L’arrivée aux îles se fait à Cap-aux-Meules, seul port en eaux profondes de cet ensemble de sept îlots, aujourd’hui reliés les uns aux autres par des dunes de sable et des ponts. Tout au sud, l’île du Havre-Aubert, premier port de pêche fondé en 1765 par les vingt-deux premiers colons français venus des îles Saint-Pierre-et-Miquelon, conserve encore aujourd’hui ses paysages bucoliques ponctués de collines et de langues de sable allant se noyer dans l’océan.

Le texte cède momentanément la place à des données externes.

(* ===== verification/Grouped.v ===== *)
(** * The grouped drive of an apply (tern/local_apply_grouped.go, local_client.go)

    With a deferred cutover, and always for Vitess, the statements of an apply are
    one change of the engine.  The drive hands them over together and polls the
    engine: each tick serves the pending control requests, writes what the engine
    reports into all tasks, starts the deploy, the cutover and the end of the revert
    window when they are due, and settles the apply from the projection over all
    operations.

    A drive is followed over the clock readings of its ticks.  [psMetadata] decodes
    the engine's metadata, [mergeRevertExpiry] writes the deadline of the revert
    window into it, and [newTaskIdentifier] names the rows of shards. *)

From S2P Require Import Prelude GoStrings State Convert Sql Store Operations Applies Control Projection Fencing Tasks Plane Fanout Stopping LocalControl Sequential Conflict.

Local Open Scope string_scope.
Local Open Scope Z_scope.

(** ** Tasks never move backward (local_client.go) *)

Definition blocksActiveEngineProgress (taskState : string) : bool := IsState taskState [Task.Stopped; Task.FailedRetryable].
Definition isRecoveryState (taskState : string) : bool := IsState taskState [Task.Recovering].
Definition recoveryCompleteWithEngineState (taskState : string) : bool := IsState taskState [Task.WaitingForCutover].

Section Ranks.
Context (E : EngineNames).

Definition activeTaskProgressRank (taskState : string) : option Z :=
  let st := NormalizeTaskStatus E taskState in
  if st == Task.Pending then Some 0
  else if st == Task.WaitingForDeploy then Some 1
  else if st == Task.Running then Some 2
  else if st == Task.Checksumming then Some 3
  else if st == Task.WaitingForCutover then Some 4
  else if st == Task.CuttingOver then Some 5
  else if st == Task.RevertWindow then Some 6
  else if st == Task.Reverting then Some 7
  else None.

Definition taskStateWithNoBackwardProgress (storedTaskState engineTaskState : string) : string :=
  let stored := NormalizeTaskStatus E storedTaskState in
  let engine := NormalizeTaskStatus E engineTaskState in
  if IsTerminalTaskState stored then stored
  else if IsTerminalTaskState engine || IsState engine [Task.Stopped; Task.FailedRetryable] then engine
  else if isRecoveryState stored && recoveryCompleteWithEngineState engine then engine
  else if IsState stored [Task.Running] && IsState engine [Task.WaitingForDeploy] then engine
  else if blocksActiveEngineProgress stored then stored
  else match activeTaskProgressRank engine, activeTaskProgressRank stored with
       | Some e, Some s => if e <? s then stored else engine
       | _, _ => stored
       end.
End Ranks.

(** ** Operations of tasks *)

(** [applyOperationIDForTasks] from the operation found so far. *)
Fixpoint operationIDFrom (operationID : Z) (tasks : list TaskRec) : res Z :=
  match tasks with
  | [] => if operationID =? 0 then Err (Errorf "engine resume state has no apply operation") else Ok operationID
  | task :: rest =>
      match applyOperationIDForTask task with
      | Err e => Err e
      | Ok id =>
          if operationID =? 0 then operationIDFrom id rest
          else if negb (operationID =? id) then Err (Errorf "engine resume state spans multiple apply operations")
          else operationIDFrom operationID rest
      end
  end.

Definition applyOperationIDForTasks (tasks : list TaskRec) : res Z := operationIDFrom 0 tasks.

Definition tasksForOperation (tasks : list TaskRec) (operationID : Z) : list TaskRec :=
  List.filter (fun t => bool_decide (tk_ApplyOperationID t = Some operationID)) tasks.

(** The loop of classifyOperationTasks: whether a task without an operation and one
    with an operation were seen. *)
Fixpoint classifyFrom (sawNil : bool) (seen : option Z) (tasks : list TaskRec) : res (Z * bool) :=
  match tasks with
  | [] =>
      match seen with
      | Some id => if sawNil then Err (Errorf "tasks mix operation-model and legacy rows") else Ok (id, true)
      | None => Ok (0, false)
      end
  | task :: rest =>
      match tk_ApplyOperationID task with
      | None | Some 0 => classifyFrom true seen rest
      | Some id =>
          match seen with
          | Some other => if negb (other =? id) then Err (Errorf "tasks span multiple apply operations")
                          else classifyFrom sawNil (Some id) rest
          | None => classifyFrom sawNil (Some id) rest
          end
      end
  end.

Definition classifyOperationTasks (tasks : list TaskRec) : res (Z * bool) := classifyFrom false None tasks.

(** [applyQuiesceDecision]: quiesce, retryablePause, stampCompletedAt. *)
Definition applyQuiesceDecision (projectedApplyState : string) : bool * bool * bool :=
  let retryablePause := IsState projectedApplyState [Apply.FailedRetryable] in
  let quiesce := IsTerminalApplyState projectedApplyState || retryablePause in
  let resumable := retryablePause || IsState projectedApplyState [Apply.Stopped] in
  (quiesce, retryablePause, quiesce && negb resumable).

Definition suppressParentApplyWrites (ctx : leaseCtx) : bool :=
  match ApplyLeaseFromContext ctx with
  | Some _ => false
  | None => match OperationLeaseFromContext ctx with Some l => OperationLease_Valid l | None => false end
  end.

Definition vSchemaArtifactName := "vschema.json".
Definition namespaceHasVSchemaArtifact (nsData : NamespacePlanData) : bool :=
  default "" (nd_Artifacts nsData !! vSchemaArtifactName) != "".

Definition isTasklessVSchemaOnlyPlan (tasks : list TaskRec) (plan : option Plan) : bool :=
  match tasks, plan with
  | [], Some p =>
      match FlatDDLChanges p with
      | _ :: _ => false
      | [] => existsb (fun '(_, nsData) => namespaceHasVSchemaArtifact nsData) (map_to_list (pn_Namespaces p))
      end
  | _, _ => false
  end.

(** ** The revert window *)

Definition defaultRevertWindowDuration : Z := 1800.
Definition waitingForManualActionTimeout : Z := 14 * day.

Sur le dos arrondi de buttes nues et le long des caps, les maisonnettes traditionnelles des pêcheurs, colorées de teintes vives pour servir de repères depuis le large, semblent jetées dans le paysage comme les pièces d’un jeu d’enfant. Près des maisons s’alignent en rangées des cages faites de bois et des filets tissés par les marins en attendant le retour du printemps, début de la saison de la pêche au homard et au crabe des neiges. Avec le tourisme, la pêche de ces crustacés demeure la principale activité économique des îles.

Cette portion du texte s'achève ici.